=== Task description ===
Taking the entries below from the top, restate each line exactly and end with the line containing "delivered; or it".
╭─ Material shown
(* ===== verification/ReplayFacts.v ===== *)
(** * Replaying segments

    What [replaySegment] hands to its callback when a segment file starts with
    the records it was written with, whatever follows them. *)

From stdpp Require Import prelude gmap strings list.
From Stdlib Require Import ZArith Lia.
From S2P Require Import Prelude GoBytes GoStrings Kverr Config Record Fs FsFacts Segment Log Recovery LogRepr.

Local Open Scope Z_scope.

(** No poll of the context reports an error. *)
Definition live (ctx : Context) : Prop := Forall (eq None) ctx.

(** The records with an index of at least [from]. *)
Definition selected (from : Z) (rs : list (Z * bytes)) : list (Z * bytes) :=
  filter (fun r => from <= r.1) rs.

Section replay_facts.
Context {A : Type}.
Variable fn : A -> Z -> bytes -> A * option error.

(** The callback run over [rs] in order, up to its first error. *)
Fixpoint deliver (a : A) (rs : list (Z * bytes)) : A * option error :=
  match rs with
  | [] => (a, None)
  | (i, c) :: rs' =>
      match fn a i c with
      | (a', None) => deliver a' rs'
      | (a', Some e) => (a', Some e)
      end
  end.

Lemma deliver_app a rs1 rs2 :
  deliver a (rs1 ++ rs2)
  = match deliver a rs1 with
    | (a', None) => deliver a' rs2
    | (a', Some e) => (a', Some e)
    end.
Proof.
  revert a. induction rs1 as [|[i c] rs1 IH]; intros a; simpl; [done|].
  destruct (fn a i c) as [a' [e|]]; [done|]. apply IH.
Qed.

(** A replay of [rs] from state [s] that ended with [r]: everything was
    delivered; or it stopped between two records, which needs a fault or a
    cancelled context; or the callback stopped it. *)
Inductive replayed (s : replay_st A) (rs : list (Z * bytes)) :
    result error unit -> replay_st A -> Prop :=
| replayed_all s' :
    deliver (rs_acc s) rs = (rs_acc s', None) -> replayed s rs (Ok tt) s'
| replayed_stopped n e s' :
    ~ (faultless (rs_w s) /\ live (rs_ctx s)) ->
    deliver (rs_acc s) (take n rs) = (rs_acc s', None) -> replayed s rs (Err e) s'
| replayed_refused n e s' :
    deliver (rs_acc s) (take n rs) = (rs_acc s', Some e) ->
    replayed s rs (Err (EWrapf "storage.Log.Replay: " e "")) s'.

(** [m] replays [rs] in every world that satisfies [P]. *)
Definition replays (P : world -> Prop) (rs : list (Z * bytes)) (m : M error (replay_st A) unit) : Prop :=
  forall s r s', P (rs_w s) -> m s = (r, s') ->
    quiet (rs_w s) (rs_w s') /\ (live (rs_ctx s) -> live (rs_ctx s')) /\ replayed s rs r s'.

Lemma replays_ret P : replays P [] (mret tt).
Proof. intros s r s' _ [= <- <-]. split_and!; [apply quiet_refl|done|by constructor]. Qed.

Lemma replays_seq P rs1 rs2 m1 m2 :
  Proper (wequiv ==> iff) P ->
  replays P rs1 m1 -> replays P rs2 m2 -> replays P (rs1 ++ rs2) (m1;; m2).
Proof.
  intros HP H1 H2 s r s' Hs H. unfold mbind, M_bind in H. destruct (m1 s) as [r1 s1] eqn:Hm1.
  destruct (H1 _ _ _ Hs Hm1) as (Hq1 & Hl1 & Hr1). inversion Hr1 as [? Hd|n e ? Hnf Hd|n e ? Hd]; subst.
  - apply H2 in H as (Hq2 & Hl2 & Hr2); [|by rewrite <- (proj1 Hq1)].
    split_and!; [by eapply quiet_trans|auto|].
    inversion Hr2 as [? Hd2|n e ? Hnf Hd2|n e ? Hd2]; subst.
    + constructor. by rewrite deliver_app, Hd.
    + apply (replayed_stopped _ _ (length rs1 + n)).
      * intros [Hf Hl]. apply Hnf. split; [by apply Hq1|auto].
      * by rewrite take_app_add, deliver_app, Hd.
    + apply (replayed_refused _ _ (length rs1 + n)).
      by rewrite take_app_add, deliver_app, Hd.
  - injection H as <- <-. split_and!; [done|done|].
    apply (replayed_stopped _ _ (n `min` length rs1)); [done|].
    rewrite take_app_le, <- take_take, firstn_all by lia. done.
  - injection H as <- <-. split_and!; [done|done|].
    apply (replayed_refused _ _ (n `min` length rs1)).
    rewrite take_app_le, <- take_take, firstn_all by lia. done.
Qed.

Lemma replays_poll P : replays P [] r_poll.
Proof.
  intros s r s' _ H. unfold r_poll, contextError, ctx_Err in H.
  destruct (rs_ctx s) as [|[err|] ctx] eqn:Hctx; simpl in H; injection H as <- <-;
    (split_and!; [apply quiet_refl| |]); simpl; rewrite ?Hctx;
    try (by inversion 1); try (by constructor).
  apply (replayed_stopped _ _ 0); [|done]. rewrite Hctx. intros [_ H]. by inversion H.
Qed.

Lemma replays_call P i c : replays P [(i, c)] (r_call fn i c).
Proof.
  intros s r s' _ H. unfold r_call in H. destruct (fn (rs_acc s) i c) as [a [e|]] eqn:Hfn;
    injection H as <- <-; (split_and!; [apply quiet_refl|done|]).
  - apply (replayed_refused _ _ 1). simpl. by rewrite Hfn.
  - constructor. simpl. by rewrite Hfn.
Qed.

Lemma selected_cons from i c rs :
  selected from ((i, c) :: rs) = (if from <=? i then [(i, c)] else []) ++ selected from rs.
Proof. unfold selected. rewrite filter_cons. simpl. case_decide; case_match; try lia; done. Qed.

Lemma selected_app from rs1 rs2 : selected from (rs1 ++ rs2) = selected from rs1 ++ selected from rs2.
Proof. apply filter_app. Qed.

Lemma replay_loop_spec P fuel seg from cs more offset want :
  Proper (wequiv ==> iff) P ->
  0 <= want -> want + len cs < 2 ^ 64 -> wf_cmds cs -> (length cs < fuel)%nat ->
  replays P (selected from (records want cs))
    (replay_loop fn fuel seg from (want + len cs - 1) (encode_from want cs ++ more) offset want).
Proof.
  intros HP. revert fuel offset want. induction cs as [|c cs IH];
    intros fuel offset want Hw Hb Hwf Hf; (destruct fuel as [|fuel]; [lia|]); cbn [replay_loop].
  { rewrite (proj2 (Z.leb_gt _ _)) by (unfold len; simpl; lia). apply replays_ret. }
  inversion Hwf as [|? ? Hc Hcs]; subst. rewrite len_cons in *. pose proof (len_nonneg cs).
  rewrite (proj2 (Z.leb_le _ _)) by lia.
  cbn [encode_from records]. rewrite <- app_assoc, decode_encode by (split; [unfold is_u64; lia|done]).
  rewrite Z.eqb_refl. cbn [negb]. rewrite selected_cons.
  apply (replays_seq P []); [done|apply replays_poll|].
  apply replays_seq; [done| |].
  - destruct (from <=? want); [apply replays_call|apply replays_ret].
  - rewrite drop_app_length' by (rewrite length_encodeRecord; unfold len; lia).
    rewrite u64_small by (unfold is_u64; lia).
    replace (want + (1 + len cs) - 1) with (want + 1 + len cs - 1) by lia.
    apply IH; [lia|lia|done|simpl in Hf; lia].
Qed.

(** A file that starts with [data]. *)
Definition file_starts (p : path) (data : bytes) (w : world) : Prop :=
  exists f more, file_of p w = Some f /\ f_data f = data ++ more.

#[export] Instance file_starts_proper p data : Proper (wequiv ==> iff) (file_starts p data).
Proof. intros w w' Hw. unfold file_starts. by setoid_rewrite Hw. Qed.

Lemma replaySegment_spec seg from last_ cs :
  0 <= first seg -> first seg + len cs < 2 ^ 64 -> wf_cmds cs ->
  last seg = first seg + len cs - 1 -> last seg <= last_ ->
  replays (file_starts (seg_path seg) (encode_from (first seg) cs))
    (selected from (records (first seg) cs)) (replaySegment fn seg from last_).
Proof.
  intros Hf Hb Hwf Hlast Hle s r s' (f & more & Hfile & Hdata) H.
  unfold replaySegment in H. unfold mbind, M_bind in H. rewrite wrapping_run in H. unfold r_io in H.
  destruct (os_ReadFile (seg_path seg) (rs_w s)) as [rd w1] eqn:Hrd.
  destruct (os_ReadFile_inv _ _ _ _ Hrd) as (Hq & [(f' & Hf' & ->)|(e & -> & Hnf)]).
  - rewrite Hfile in Hf'. injection Hf' as <-.
    rewrite Hdata, Hlast, Z.min_l in H by lia.
    apply (replay_loop_spec (fun _ => True)) in H as (Hq2 & Hl2 & Hr);
      [|solve_proper|done|done|done| |done].
    2:{ rewrite length_app. pose proof (encode_from_length (first seg) cs). lia. }
    simpl in *. split_and!; [by eapply quiet_trans|done|].
    inversion Hr as [? Hd|n e ? Hnf Hd|n e ? Hd]; subst; [by constructor| |by eapply replayed_refused].
    eapply replayed_stopped; [|done]. simpl in Hnf. intros [Hfl Hlv]. apply Hnf. split; [by apply Hq|done].
  - injection H as <- <-. split_and!; [done|done|].
    apply (replayed_stopped _ _ 0); [|done]. intros [Hfl _]. rewrite Hnf in Hfile by done. done.
Qed.
End replay_facts.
╰─
=== Result ===
(* ===== verification/ReplayFacts.v ===== *)
(** * Replaying segments

    What [replaySegment] hands to its callback when a segment file starts with
    the records it was written with, whatever follows them. *)

From stdpp Require Import prelude gmap strings list.
From Stdlib Require Import ZArith Lia.
From S2P Require Import Prelude GoBytes GoStrings Kverr Config Record Fs FsFacts Segment Log Recovery LogRepr.

Local Open Scope Z_scope.

(** No poll of the context reports an error. *)
Definition live (ctx : Context) : Prop := Forall (eq None) ctx.

(** The records with an index of at least [from]. *)
Definition selected (from : Z) (rs : list (Z * bytes)) : list (Z * bytes) :=
  filter (fun r => from <= r.1) rs.

Section replay_facts.
Context {A : Type}.
Variable fn : A -> Z -> bytes -> A * option error.

(** The callback run over [rs] in order, up to its first error. *)
Fixpoint deliver (a : A) (rs : list (Z * bytes)) : A * option error :=
  match rs with
  | [] => (a, None)
  | (i, c) :: rs' =>
      match fn a i c with
      | (a', None) => deliver a' rs'
      | (a', Some e) => (a', Some e)
      end
  end.

Lemma deliver_app a rs1 rs2 :
  deliver a (rs1 ++ rs2)
  = match deliver a rs1 with
    | (a', None) => deliver a' rs2
    | (a', Some e) => (a', Some e)
    end.
Proof.
  revert a. induction rs1 as [|[i c] rs1 IH]; intros a; simpl; [done|].
  destruct (fn a i c) as [a' [e|]]; [done|]. apply IH.
Qed.

(** A replay of [rs] from state [s] that ended with [r]: everything was
    delivered; or it stopped between two records, which needs a fault or a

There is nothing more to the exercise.